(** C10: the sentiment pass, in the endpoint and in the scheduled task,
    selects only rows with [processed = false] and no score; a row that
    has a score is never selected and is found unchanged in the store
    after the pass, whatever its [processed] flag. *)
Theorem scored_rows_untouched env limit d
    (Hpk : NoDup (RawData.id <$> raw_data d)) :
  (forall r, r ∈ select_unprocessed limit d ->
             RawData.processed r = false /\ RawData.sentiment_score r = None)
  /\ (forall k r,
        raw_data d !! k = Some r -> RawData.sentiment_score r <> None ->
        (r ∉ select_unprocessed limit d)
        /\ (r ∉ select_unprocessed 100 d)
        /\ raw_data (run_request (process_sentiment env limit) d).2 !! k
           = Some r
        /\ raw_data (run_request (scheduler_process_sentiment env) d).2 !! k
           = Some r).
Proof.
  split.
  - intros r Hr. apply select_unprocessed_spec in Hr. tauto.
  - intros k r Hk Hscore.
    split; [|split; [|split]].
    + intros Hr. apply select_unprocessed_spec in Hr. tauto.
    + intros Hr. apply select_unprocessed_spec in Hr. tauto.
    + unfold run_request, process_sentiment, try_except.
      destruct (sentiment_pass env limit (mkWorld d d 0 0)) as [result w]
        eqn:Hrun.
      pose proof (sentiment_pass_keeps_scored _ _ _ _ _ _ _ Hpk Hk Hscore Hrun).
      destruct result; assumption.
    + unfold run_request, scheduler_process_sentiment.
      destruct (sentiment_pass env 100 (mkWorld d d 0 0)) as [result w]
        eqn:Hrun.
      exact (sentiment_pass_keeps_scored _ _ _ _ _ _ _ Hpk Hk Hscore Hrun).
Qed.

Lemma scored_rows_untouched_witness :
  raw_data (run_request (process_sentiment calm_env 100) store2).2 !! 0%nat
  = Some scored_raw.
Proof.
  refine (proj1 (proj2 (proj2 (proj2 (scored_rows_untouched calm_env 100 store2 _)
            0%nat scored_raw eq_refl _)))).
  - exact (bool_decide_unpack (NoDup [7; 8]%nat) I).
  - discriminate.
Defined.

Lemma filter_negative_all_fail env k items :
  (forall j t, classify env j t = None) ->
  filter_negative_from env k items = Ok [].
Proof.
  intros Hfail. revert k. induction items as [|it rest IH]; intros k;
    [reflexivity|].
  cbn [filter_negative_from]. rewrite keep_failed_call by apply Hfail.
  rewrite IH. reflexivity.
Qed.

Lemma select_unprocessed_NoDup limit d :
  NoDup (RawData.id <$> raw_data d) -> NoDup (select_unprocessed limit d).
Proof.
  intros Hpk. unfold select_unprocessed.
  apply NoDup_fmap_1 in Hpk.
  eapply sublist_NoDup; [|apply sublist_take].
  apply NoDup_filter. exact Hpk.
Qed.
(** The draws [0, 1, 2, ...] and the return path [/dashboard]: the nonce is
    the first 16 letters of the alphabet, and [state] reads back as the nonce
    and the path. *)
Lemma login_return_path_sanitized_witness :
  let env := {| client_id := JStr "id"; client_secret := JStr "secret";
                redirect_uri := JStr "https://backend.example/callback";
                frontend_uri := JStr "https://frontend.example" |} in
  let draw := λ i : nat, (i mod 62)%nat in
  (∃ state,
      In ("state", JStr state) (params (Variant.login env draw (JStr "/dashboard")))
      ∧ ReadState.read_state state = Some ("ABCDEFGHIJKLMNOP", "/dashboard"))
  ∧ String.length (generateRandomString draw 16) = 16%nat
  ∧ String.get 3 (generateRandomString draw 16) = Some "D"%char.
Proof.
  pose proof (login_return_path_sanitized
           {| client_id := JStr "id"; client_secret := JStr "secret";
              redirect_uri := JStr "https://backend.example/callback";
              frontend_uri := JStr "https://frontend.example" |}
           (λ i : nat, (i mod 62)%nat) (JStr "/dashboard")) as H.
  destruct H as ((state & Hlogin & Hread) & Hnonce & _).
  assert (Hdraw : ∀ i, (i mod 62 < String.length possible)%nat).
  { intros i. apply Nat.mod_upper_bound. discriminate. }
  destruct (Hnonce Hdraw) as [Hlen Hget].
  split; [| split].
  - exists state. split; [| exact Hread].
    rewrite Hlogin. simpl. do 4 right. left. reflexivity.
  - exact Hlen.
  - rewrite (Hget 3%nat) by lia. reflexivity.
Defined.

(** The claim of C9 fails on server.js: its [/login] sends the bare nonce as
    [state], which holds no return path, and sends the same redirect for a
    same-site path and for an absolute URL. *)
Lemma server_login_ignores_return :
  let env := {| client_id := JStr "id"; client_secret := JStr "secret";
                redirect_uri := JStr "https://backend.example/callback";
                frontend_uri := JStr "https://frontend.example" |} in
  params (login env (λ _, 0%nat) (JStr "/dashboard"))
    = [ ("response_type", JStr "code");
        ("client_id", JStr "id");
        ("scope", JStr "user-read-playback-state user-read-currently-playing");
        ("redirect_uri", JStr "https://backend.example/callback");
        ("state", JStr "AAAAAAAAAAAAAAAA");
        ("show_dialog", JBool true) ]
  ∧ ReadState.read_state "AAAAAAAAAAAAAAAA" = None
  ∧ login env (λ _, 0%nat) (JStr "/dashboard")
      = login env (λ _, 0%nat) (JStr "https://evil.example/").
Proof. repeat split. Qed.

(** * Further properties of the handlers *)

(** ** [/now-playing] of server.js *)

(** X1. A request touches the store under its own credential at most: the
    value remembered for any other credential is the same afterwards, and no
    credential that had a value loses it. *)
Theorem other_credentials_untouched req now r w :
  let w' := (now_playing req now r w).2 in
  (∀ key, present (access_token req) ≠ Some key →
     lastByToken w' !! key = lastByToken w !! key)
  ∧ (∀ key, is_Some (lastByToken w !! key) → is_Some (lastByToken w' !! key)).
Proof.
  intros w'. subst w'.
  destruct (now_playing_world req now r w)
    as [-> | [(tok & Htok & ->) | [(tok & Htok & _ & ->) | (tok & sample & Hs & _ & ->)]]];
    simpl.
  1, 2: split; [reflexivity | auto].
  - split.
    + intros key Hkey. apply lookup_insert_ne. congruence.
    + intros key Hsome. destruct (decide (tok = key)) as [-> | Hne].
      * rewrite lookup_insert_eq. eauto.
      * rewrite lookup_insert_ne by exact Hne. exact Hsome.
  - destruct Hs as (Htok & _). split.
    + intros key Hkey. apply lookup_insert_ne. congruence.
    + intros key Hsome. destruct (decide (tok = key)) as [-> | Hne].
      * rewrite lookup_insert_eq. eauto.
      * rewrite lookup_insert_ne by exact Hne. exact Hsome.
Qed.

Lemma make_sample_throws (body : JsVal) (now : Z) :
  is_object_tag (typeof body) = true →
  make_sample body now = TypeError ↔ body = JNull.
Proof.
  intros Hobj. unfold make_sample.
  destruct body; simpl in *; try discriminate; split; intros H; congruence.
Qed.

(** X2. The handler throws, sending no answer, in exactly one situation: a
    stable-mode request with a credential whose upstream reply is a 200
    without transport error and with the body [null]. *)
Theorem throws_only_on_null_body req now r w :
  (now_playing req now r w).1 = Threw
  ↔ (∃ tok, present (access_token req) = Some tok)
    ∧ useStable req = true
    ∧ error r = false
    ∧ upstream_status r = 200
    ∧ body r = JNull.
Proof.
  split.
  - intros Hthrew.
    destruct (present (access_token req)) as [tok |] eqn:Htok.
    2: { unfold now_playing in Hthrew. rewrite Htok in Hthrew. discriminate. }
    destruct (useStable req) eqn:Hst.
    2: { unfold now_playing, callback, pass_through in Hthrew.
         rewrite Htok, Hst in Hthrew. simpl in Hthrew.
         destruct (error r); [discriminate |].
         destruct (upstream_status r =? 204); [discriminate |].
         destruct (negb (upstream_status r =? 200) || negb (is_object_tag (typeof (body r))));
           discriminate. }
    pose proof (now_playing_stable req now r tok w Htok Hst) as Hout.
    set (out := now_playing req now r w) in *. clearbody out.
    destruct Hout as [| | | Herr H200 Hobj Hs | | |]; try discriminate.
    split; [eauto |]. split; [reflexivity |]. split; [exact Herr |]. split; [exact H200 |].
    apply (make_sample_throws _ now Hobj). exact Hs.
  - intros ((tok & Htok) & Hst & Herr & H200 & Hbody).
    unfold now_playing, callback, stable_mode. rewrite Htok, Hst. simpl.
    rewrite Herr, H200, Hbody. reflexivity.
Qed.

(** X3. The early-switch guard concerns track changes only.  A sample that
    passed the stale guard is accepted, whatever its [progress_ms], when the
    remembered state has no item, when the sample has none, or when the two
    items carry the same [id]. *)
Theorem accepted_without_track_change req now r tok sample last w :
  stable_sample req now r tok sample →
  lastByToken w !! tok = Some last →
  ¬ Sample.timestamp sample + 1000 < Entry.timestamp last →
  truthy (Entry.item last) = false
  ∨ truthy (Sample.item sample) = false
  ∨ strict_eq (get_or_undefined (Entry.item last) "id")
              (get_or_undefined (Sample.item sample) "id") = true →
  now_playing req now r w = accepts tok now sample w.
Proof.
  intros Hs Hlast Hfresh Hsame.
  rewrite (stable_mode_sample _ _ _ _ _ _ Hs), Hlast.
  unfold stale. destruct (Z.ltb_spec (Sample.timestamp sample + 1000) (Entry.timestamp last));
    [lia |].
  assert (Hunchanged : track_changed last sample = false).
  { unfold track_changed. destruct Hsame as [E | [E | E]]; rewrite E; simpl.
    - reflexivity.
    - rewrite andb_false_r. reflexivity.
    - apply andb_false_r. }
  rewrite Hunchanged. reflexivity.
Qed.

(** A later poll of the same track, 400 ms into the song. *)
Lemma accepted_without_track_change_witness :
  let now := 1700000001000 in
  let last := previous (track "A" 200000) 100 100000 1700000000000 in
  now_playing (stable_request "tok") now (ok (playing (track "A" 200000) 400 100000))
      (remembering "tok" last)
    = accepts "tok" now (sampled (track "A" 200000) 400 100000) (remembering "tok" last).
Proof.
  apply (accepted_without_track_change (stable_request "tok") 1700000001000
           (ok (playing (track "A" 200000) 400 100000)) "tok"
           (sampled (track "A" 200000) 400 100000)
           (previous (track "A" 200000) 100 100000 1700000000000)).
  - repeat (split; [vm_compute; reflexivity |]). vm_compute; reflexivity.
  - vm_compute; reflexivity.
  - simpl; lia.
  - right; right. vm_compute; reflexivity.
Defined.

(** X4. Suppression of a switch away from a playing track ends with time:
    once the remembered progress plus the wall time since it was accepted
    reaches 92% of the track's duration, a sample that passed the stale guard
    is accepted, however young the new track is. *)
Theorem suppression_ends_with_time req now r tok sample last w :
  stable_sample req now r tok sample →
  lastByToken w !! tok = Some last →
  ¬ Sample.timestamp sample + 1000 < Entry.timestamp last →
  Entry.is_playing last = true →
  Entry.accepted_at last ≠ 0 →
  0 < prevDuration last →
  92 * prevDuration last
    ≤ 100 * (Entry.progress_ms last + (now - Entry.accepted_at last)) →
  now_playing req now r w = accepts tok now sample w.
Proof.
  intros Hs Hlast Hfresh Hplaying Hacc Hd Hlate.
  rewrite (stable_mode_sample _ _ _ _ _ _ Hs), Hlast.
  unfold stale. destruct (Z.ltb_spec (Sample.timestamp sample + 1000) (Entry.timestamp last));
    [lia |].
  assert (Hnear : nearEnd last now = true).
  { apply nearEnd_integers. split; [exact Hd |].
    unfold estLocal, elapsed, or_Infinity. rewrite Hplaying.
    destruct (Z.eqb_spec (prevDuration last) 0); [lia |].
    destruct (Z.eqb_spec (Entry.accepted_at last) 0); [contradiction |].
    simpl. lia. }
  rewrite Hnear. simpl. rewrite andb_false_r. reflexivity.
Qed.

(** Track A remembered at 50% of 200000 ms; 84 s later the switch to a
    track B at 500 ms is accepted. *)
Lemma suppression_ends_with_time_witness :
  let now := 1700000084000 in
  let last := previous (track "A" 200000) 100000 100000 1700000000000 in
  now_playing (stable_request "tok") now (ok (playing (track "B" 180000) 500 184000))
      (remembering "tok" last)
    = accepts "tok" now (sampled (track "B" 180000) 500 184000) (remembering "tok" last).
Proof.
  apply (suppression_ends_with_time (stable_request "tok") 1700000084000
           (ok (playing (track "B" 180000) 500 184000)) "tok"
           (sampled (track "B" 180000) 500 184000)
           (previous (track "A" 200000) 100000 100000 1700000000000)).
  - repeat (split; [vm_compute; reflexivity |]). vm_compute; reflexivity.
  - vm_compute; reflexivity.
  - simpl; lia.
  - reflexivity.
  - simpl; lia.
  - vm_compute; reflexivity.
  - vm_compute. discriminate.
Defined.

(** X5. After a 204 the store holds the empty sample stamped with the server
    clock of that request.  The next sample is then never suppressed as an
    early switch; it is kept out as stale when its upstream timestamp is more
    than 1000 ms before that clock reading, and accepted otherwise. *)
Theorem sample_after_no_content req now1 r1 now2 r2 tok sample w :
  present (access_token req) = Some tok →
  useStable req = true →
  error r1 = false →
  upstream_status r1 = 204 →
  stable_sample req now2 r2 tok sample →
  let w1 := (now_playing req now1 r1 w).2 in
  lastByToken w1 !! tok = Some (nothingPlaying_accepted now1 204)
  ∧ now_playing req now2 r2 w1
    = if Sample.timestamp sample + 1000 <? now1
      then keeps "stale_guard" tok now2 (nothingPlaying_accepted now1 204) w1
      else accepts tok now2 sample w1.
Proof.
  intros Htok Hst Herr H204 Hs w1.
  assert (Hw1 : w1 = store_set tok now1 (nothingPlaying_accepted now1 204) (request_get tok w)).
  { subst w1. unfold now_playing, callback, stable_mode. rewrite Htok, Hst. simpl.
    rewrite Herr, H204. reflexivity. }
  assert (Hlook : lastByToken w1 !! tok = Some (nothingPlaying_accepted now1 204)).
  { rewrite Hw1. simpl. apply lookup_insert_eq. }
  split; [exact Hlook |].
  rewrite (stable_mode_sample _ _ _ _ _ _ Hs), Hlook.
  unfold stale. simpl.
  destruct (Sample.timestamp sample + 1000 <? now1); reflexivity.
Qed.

--

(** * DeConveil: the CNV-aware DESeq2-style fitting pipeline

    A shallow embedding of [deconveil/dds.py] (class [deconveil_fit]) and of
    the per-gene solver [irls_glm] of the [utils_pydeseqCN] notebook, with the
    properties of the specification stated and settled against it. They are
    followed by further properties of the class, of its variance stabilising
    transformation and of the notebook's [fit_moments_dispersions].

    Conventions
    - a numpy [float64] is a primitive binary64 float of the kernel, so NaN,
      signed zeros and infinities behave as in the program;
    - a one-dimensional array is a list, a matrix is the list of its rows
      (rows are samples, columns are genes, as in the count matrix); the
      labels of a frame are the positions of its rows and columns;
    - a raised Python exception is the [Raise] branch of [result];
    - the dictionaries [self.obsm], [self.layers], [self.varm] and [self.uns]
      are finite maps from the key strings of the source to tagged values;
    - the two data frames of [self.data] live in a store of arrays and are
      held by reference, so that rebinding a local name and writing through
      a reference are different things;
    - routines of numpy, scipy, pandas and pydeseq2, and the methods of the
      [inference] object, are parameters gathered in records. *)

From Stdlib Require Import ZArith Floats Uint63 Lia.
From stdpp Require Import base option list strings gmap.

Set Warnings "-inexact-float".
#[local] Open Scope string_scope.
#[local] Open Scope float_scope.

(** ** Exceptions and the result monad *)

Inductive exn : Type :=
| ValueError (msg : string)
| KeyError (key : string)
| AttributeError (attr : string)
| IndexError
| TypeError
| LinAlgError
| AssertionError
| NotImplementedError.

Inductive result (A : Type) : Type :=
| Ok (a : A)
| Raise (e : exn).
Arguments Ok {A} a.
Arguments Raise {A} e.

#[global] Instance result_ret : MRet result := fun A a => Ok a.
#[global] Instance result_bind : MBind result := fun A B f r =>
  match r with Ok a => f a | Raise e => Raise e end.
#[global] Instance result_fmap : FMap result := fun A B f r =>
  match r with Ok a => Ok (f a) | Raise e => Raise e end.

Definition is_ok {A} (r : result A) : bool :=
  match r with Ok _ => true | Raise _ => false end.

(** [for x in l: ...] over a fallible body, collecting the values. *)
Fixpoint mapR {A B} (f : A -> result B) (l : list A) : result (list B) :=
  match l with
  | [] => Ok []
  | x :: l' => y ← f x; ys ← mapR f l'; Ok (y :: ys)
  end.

**ABOUT THIS TASK:** The required output is every line above from the one with "(** C10: the" down to the one with "select_unprocessed 100 d)", restated word for word, ends included.

**RESULT OF THIS TASK:**
(** C10: the sentiment pass, in the endpoint and in the scheduled task,
    selects only rows with [processed = false] and no score; a row that
    has a score is never selected and is found unchanged in the store
    after the pass, whatever its [processed] flag. *)
Theorem scored_rows_untouched env limit d
    (Hpk : NoDup (RawData.id <$> raw_data d)) :
  (forall r, r ∈ select_unprocessed limit d ->
             RawData.processed r = false /\ RawData.sentiment_score r = None)
  /\ (forall k r,
        raw_data d !! k = Some r -> RawData.sentiment_score r <> None ->
        (r ∉ select_unprocessed limit d)
        /\ (r ∉ select_unprocessed 100 d)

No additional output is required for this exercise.